Your goal:
Find the lines of the data below that include "else". Report their number only.

START Study material

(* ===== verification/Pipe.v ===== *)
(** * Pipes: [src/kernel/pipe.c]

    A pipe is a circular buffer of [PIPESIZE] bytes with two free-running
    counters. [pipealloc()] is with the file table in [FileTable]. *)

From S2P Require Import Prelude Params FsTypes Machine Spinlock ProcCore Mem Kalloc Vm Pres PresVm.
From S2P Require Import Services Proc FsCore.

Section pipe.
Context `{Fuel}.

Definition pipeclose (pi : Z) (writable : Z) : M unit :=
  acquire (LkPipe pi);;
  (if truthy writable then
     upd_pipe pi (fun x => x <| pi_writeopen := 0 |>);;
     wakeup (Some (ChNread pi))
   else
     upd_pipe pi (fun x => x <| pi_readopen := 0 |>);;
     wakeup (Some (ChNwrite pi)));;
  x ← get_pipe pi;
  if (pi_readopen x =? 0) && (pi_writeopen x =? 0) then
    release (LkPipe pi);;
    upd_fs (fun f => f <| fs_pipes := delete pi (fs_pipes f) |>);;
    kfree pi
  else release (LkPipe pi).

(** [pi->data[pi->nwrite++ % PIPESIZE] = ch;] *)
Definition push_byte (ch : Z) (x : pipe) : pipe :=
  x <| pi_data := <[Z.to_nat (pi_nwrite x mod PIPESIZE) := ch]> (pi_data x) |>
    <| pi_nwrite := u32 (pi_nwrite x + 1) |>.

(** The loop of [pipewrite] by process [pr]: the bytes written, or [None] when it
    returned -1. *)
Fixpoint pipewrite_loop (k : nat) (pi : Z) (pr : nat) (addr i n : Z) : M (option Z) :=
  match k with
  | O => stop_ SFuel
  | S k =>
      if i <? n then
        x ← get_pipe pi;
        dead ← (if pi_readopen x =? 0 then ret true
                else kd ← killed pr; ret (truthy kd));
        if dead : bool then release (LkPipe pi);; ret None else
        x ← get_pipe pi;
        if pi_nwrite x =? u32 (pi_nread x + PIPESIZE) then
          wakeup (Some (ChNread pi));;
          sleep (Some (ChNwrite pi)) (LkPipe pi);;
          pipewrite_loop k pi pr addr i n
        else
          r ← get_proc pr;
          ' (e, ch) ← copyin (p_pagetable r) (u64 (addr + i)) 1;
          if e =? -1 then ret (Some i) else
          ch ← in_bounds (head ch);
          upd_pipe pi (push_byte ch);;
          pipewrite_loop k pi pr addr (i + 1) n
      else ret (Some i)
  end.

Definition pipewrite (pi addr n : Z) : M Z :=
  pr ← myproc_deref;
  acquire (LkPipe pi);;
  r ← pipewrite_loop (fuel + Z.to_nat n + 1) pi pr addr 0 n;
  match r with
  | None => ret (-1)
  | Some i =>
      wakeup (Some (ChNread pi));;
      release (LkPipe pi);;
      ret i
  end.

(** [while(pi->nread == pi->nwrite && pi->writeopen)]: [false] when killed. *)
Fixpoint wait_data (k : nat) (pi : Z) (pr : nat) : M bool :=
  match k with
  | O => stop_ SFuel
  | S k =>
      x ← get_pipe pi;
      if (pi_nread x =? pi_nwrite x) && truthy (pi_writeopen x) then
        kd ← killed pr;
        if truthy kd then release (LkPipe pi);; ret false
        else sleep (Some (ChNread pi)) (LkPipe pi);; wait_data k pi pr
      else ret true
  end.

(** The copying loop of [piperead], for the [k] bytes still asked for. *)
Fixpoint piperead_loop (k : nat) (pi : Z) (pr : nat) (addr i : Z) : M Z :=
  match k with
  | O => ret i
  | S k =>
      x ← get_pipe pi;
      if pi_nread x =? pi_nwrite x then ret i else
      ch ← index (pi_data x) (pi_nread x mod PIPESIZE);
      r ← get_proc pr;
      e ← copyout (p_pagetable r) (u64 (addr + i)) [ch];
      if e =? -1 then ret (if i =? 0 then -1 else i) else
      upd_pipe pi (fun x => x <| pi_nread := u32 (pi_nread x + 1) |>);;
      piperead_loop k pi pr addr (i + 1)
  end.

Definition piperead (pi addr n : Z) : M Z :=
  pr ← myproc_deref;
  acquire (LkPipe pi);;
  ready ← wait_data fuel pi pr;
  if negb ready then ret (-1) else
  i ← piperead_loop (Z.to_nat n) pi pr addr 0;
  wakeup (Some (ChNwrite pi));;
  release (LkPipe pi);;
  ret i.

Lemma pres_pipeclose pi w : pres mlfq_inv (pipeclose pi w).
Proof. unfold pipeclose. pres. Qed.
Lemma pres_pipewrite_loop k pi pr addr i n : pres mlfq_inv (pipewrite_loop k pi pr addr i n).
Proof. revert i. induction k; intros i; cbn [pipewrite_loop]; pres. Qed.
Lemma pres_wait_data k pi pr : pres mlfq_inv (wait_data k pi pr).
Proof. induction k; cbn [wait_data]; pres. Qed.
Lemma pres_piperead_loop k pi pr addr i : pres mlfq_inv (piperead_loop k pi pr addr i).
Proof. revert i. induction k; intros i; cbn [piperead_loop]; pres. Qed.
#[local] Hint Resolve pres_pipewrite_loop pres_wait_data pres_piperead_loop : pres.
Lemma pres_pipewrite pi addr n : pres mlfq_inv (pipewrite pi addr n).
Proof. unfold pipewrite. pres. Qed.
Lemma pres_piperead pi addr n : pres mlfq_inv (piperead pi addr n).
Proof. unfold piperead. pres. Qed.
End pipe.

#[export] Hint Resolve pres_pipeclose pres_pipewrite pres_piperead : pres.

END Study material

Problem solution:
12